**EXERCISE DIRECTIONS**
Wherever a line in the records below contains "revert", copy that line.

*** EXCERPTED DATA Section Begins ***

(* ===== verification/Wire.v ===== *)
(** * Wire: the MQTT 3.1.1 wire format as pure functions

    The abstract specification the packet code of
    [paho/pahomqttembeddedc/MQTTPacket/src] is proved against: the bytes of
    every packet as a function of its contents, with no buffer and no pointer. *)
From S2P Require Import Prelude CMem.

(** ** Integers, strings and the remaining-length field *)

(** Two bytes, most significant first. *)
Definition be16 (n : Z) : list Z := [n / 256; n mod 256].

(** A length-prefixed string. *)
Definition wstr (s : list Z) : list Z := be16 (Z.of_nat (length s)) ++ s.

(** Strings whose length fits the two-byte prefix. *)
Definition short (s : list Z) : Prop := Z.of_nat (length s) < 65536.

(** The remaining length, seven bits per byte, least significant first, the top
    bit set on all bytes but the last.  [k] bounds the number of bytes. *)
Fixpoint varint_n (k : nat) (n : Z) : list Z :=
  match k with
  | O => []
  | S k' => if n <? 128 then [n] else (n mod 128 + 128) :: varint_n k' (n / 128)
  end.

(** Five bytes hold any non-negative [int]; MQTT allows four. *)
Definition varint (n : Z) : list Z := varint_n 5 n.

(** First byte of a packet. *)
Definition header (type dup qos retain : Z) : Z := type * 16 + dup * 8 + qos * 2 + retain.

(** A packet: header byte, remaining length, body. *)
Definition packet (hdr : Z) (body : list Z) : list Z :=
  hdr :: varint (Z.of_nat (length body)) ++ body.

(** ** Packets

    [type] codes are those of [enum msgTypes]. *)
Record publish := mkPublish {
  pb_dup : Z; pb_qos : Z; pb_retain : Z; pb_id : Z; pb_topic : list Z; pb_payload : list Z
}.

Definition publish_body (p : publish) : list Z :=
  wstr (pb_topic p) ++ (if 0 <? pb_qos p then be16 (pb_id p) else []) ++ pb_payload p.

Definition enc_publish (p : publish) : list Z :=
  packet (header 3 (pb_dup p) (pb_qos p) (pb_retain p)) (publish_body p).

(** The contents MQTT allows: fields in range, lengths encodable. *)
Definition wf_publish (p : publish) : Prop :=
  0 <= pb_dup p < 2 /\ 0 <= pb_qos p < 4 /\ 0 <= pb_retain p < 2 /\ 0 <= pb_id p < 65536 /\
  short (pb_topic p) /\ Z.of_nat (length (publish_body p)) < 268435456.

(** PUBACK, PUBREC, PUBREL, PUBCOMP, UNSUBACK: a packet identifier; PUBREL has QoS 1. *)
Definition enc_ack (type dup id : Z) : list Z :=
  packet (header type dup (if type =? 6 then 1 else 0) 0) (be16 id).

(** CONNECT: protocol level (3 for MQTT 3.1, 4 for 3.1.1), flags, keep alive and
    the optional will, user name and password. *)
Record will := mkWill { wl_qos : Z; wl_retain : Z; wl_topic : list Z; wl_message : list Z }.

Record connect := mkConnect {
  cn_version : Z; cn_clean : Z; cn_keepalive : Z; cn_client : list Z;
  cn_will : option will; cn_user : option (list Z); cn_pass : option (list Z)
}.

Definition of_opt {A} (f : A -> list Z) (o : option A) : list Z := from_option f [] o.
Definition flag {A} (o : option A) : Z := match o with Some _ => 1 | None => 0 end.

(** "MQIsdp" and "MQTT" in ASCII. *)
Definition MQIsdp : list Z := [77; 81; 73; 115; 100; 112].
Definition MQTT : list Z := [77; 81; 84; 84].

Definition protocol (version : Z) : list Z := if version =? 4 then MQTT else MQIsdp.

Definition connect_flags (c : connect) : Z :=
  flag (cn_user c) * 128 + flag (cn_pass c) * 64 +
  from_option (fun w => wl_retain w * 32 + wl_qos w * 8 + 4) 0 (cn_will c) + cn_clean c * 2.

Definition connect_payload (c : connect) : list Z :=
  wstr (cn_client c) ++ of_opt (fun w => wstr (wl_topic w) ++ wstr (wl_message w)) (cn_will c) ++
  of_opt wstr (cn_user c) ++ of_opt wstr (cn_pass c).

Definition connect_body (c : connect) : list Z :=
  wstr (protocol (cn_version c)) ++ cn_version c :: connect_flags c :: be16 (cn_keepalive c) ++
  connect_payload c.

Definition enc_connect (c : connect) : list Z := packet (header 1 0 0 0) (connect_body c).

Definition wf_connect (c : connect) : Prop :=
  (cn_version c = 3 \/ cn_version c = 4) /\ 0 <= cn_clean c < 2 /\ 0 <= cn_keepalive c < 65536 /\
  short (cn_client c) /\
  (forall w, cn_will c = Some w ->
     0 <= wl_qos w < 4 /\ 0 <= wl_retain w < 2 /\ short (wl_topic w) /\ short (wl_message w)) /\
  (forall u, cn_user c = Some u -> short u) /\ (forall u, cn_pass c = Some u -> short u).

(** SUBSCRIBE: a packet identifier and pairs of a filter and a requested QoS;
    UNSUBSCRIBE: a packet identifier and filters; SUBACK: an identifier and a code
    per filter. *)
Definition enc_entry (e : list Z * Z) : list Z := wstr e.1 ++ [e.2].

Definition subscribe_body (id : Z) (es : list (list Z * Z)) : list Z :=
  be16 id ++ concat (map enc_entry es).

Definition unsubscribe_body (id : Z) (ts : list (list Z)) : list Z :=
  be16 id ++ concat (map wstr ts).

Definition enc_subscribe (dup id : Z) (es : list (list Z * Z)) : list Z :=
  packet (header 8 dup 1 0) (subscribe_body id es).

Definition enc_unsubscribe (dup id : Z) (ts : list (list Z)) : list Z :=
  packet (header 10 dup 1 0) (unsubscribe_body id ts).

Definition enc_suback (id : Z) (codes : list Z) : list Z :=
  packet (header 9 0 0 0) (be16 id ++ codes).

Definition wf_subscribe (dup id : Z) (es : list (list Z * Z)) : Prop :=
  0 <= dup < 2 /\ 0 <= id < 65536 /\ Forall (fun e => short e.1 /\ byte e.2) es /\
  Z.of_nat (length (subscribe_body id es)) < 268435456.

Definition wf_unsubscribe (dup id : Z) (ts : list (list Z)) : Prop :=
  0 <= dup < 2 /\ 0 <= id < 65536 /\ Forall short ts /\
  Z.of_nat (length (unsubscribe_body id ts)) < 268435456.

#[global] Arguments be16 : simpl never.
#[global] Arguments wstr : simpl never.
#[global] Arguments varint : simpl never.
#[global] Arguments packet : simpl never.
#[global] Arguments publish_body : simpl never.
#[global] Arguments connect_payload : simpl never.
#[global] Arguments connect_body : simpl never.

(** ** Lemmas *)

Lemma length_varint_n k n : (0 < k)%nat -> (1 <= length (varint_n k n) <= k)%nat.
Proof.
  revert n. induction k as [|k IH]; intros n Hk; [lia|]. simpl.
  destruct (n <? 128); simpl; [lia|]. destruct k; [simpl; lia|]. specialize (IH (n / 128)). lia.
Qed.

Lemma length_varint n : (1 <= length (varint n) <= 5)%nat.
Proof. apply length_varint_n. lia. Qed.

Lemma varint_n_bytes k n : 0 <= n -> bytes (varint_n k n).
Proof.
  revert n. induction k as [|k IH]; intros n Hn; [constructor|]. simpl.
  destruct (Z.ltb_spec n 128).
  - repeat constructor; lia.
  - constructor; [|apply IH; apply Z.div_pos; lia].
    assert (0 <= n mod 128 < 128) by (apply Z.mod_pos_bound; lia). split; lia.
Qed.

(** [k] bytes are enough for numbers below [128^k]: more fuel changes nothing. *)
Lemma varint_n_enough k k' n :
  0 <= n < 128 ^ Z.of_nat k -> (k <= k')%nat -> (0 < k)%nat -> varint_n k' n = varint_n k n.
Proof.
  revert k' n. induction k as [|k IH]; intros k' n Hn Hk Hpos; [lia|].
  destruct k' as [|k']; [lia|]. simpl. destruct (Z.ltb_spec n 128); [done|]. f_equal.
  destruct k as [|k]; [simpl in Hn; lia|].
  apply IH; [|lia|lia]. rewrite Nat2Z.inj_succ, Z.pow_succ_r in Hn by lia.
  split; [apply Z.div_pos; lia|]. apply Z.div_lt_upper_bound; lia.
Qed.

Lemma length_varint_exact n :
  0 <= n < 268435456 ->
  Z.of_nat (length (varint n)) =
    if n <? 128 then 1 else if n <? 16384 then 2 else if n <? 2097152 then 3 else 4.
Proof.
  intros Hn. unfold varint. simpl.
  destruct (Z.ltb_spec n 128), (Z.ltb_spec (n / 128) 128),
    (Z.ltb_spec (n / 128 / 128) 128), (Z.ltb_spec (n / 128 / 128 / 128) 128),
    (Z.ltb_spec n 16384), (Z.ltb_spec n 2097152); simpl; try done;
    zdiv.
Qed.

Lemma be16_bytes n : 0 <= n < 65536 -> bytes (be16 n).
Proof.
  intros. repeat constructor.
  - apply Z.div_pos; lia.
  - apply Z.div_lt_upper_bound; lia.
  - apply Z.mod_pos_bound; lia.
  - apply Z.mod_pos_bound; lia.
Qed.

Lemma be16_value n : 0 <= n -> 256 * (n / 256) + n mod 256 = n.
Proof. intros. symmetry. apply Z.div_mod. lia. Qed.

Lemma length_wstr s : length (wstr s) = (2 + length s)%nat.
Proof. done. Qed.

Lemma length_packet h body :
  length (packet h body) = S (length (varint (Z.of_nat (length body))) + length body).
Proof. unfold packet. simpl. by rewrite length_app. Qed.

Lemma header_byte type dup qos retain :
  0 <= type < 16 -> 0 <= dup < 2 -> 0 <= qos < 4 -> 0 <= retain < 2 ->
  byte (header type dup qos retain).
Proof. unfold header, byte. lia. Qed.

Lemma length_publish_body p :
  Z.of_nat (length (publish_body p)) =
    2 + Z.of_nat (length (pb_topic p)) + (if 0 <? pb_qos p then 2 else 0) +
    Z.of_nat (length (pb_payload p)).
Proof.
  unfold publish_body. rewrite length_app, length_wstr, length_app.
  destruct (0 <? pb_qos p); simpl length; lia.
Qed.

Definition opt_len (o : option (list Z)) : Z := from_option (fun s => 2 + Z.of_nat (length s)) 0 o.
Definition will_len (o : option will) : Z :=
  from_option (fun w => 4 + Z.of_nat (length (wl_topic w)) + Z.of_nat (length (wl_message w))) 0 o.

Lemma length_of_opt o : Z.of_nat (length (of_opt wstr o)) = opt_len o.
Proof. destruct o; unfold of_opt, opt_len; cbn [from_option]; [|done]. rewrite length_wstr. lia. Qed.

Lemma length_of_will o :
  Z.of_nat (length (of_opt (fun w => wstr (wl_topic w) ++ wstr (wl_message w)) o)) = will_len o.
Proof.
  destruct o; unfold of_opt, will_len; cbn [from_option]; [|done].
  rewrite length_app, !length_wstr. lia.
Qed.

Lemma length_connect_payload c :
  Z.of_nat (length (connect_payload c)) =
    2 + Z.of_nat (length (cn_client c)) + will_len (cn_will c) + opt_len (cn_user c) + opt_len (cn_pass c).
Proof.
  unfold connect_payload. rewrite length_app, length_wstr, length_app, length_app, !Nat2Z.inj_add.
  rewrite length_of_will, !length_of_opt. lia.
Qed.

Lemma length_connect_body c :
  cn_version c = 3 \/ cn_version c = 4 ->
  Z.of_nat (length (connect_body c)) =
    (if cn_version c =? 3 then 12 else 10) + Z.of_nat (length (connect_payload c)).
Proof.
  intros Hv. unfold connect_body. rewrite length_app, length_wstr. simpl length. rewrite length_app.
  unfold protocol. destruct Hv as [-> | ->]; simpl; lia.
Qed.

Lemma opt_len_range o : (forall s, o = Some s -> short s) -> 0 <= opt_len o < 65538.
Proof. unfold short. destruct o as [s|]; simpl; [|lia]. intros Hs. specialize (Hs s eq_refl). lia. Qed.

(** Every well-formed CONNECT packet is far below the remaining-length limit. *)
Lemma connect_body_small c :
  wf_connect c ->
  0 <= will_len (cn_will c) < 131076 /\ 0 <= opt_len (cn_user c) < 65538 /\
  0 <= opt_len (cn_pass c) < 65538 /\ Z.of_nat (length (connect_body c)) < 268435456.
Proof.
  unfold wf_connect. intros (Hv & _ & _ & Hc & Hw & Hu & Hp).
  assert (0 <= will_len (cn_will c) < 131076).
  { destruct (cn_will c) as [w|]; simpl; [|lia].
    destruct (Hw w eq_refl) as (_ & _ & Ht & Hm). unfold short in *. lia. }
  pose proof (opt_len_range _ Hu). pose proof (opt_len_range _ Hp).
  rewrite length_connect_body, length_connect_payload by done. unfold short in Hc.
  repeat (split; [lia|]). destruct (cn_version c =? 3); lia.
Qed.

*** EXCERPTED DATA Section Ends ***

**TASK RESPONSE**
  revert n. induction k as [|k IH]; intros n Hk; [lia|]. simpl.
  revert n. induction k as [|k IH]; intros n Hn; [constructor|]. simpl.
  revert k' n. induction k as [|k IH]; intros k' n Hn Hk Hpos; [lia|].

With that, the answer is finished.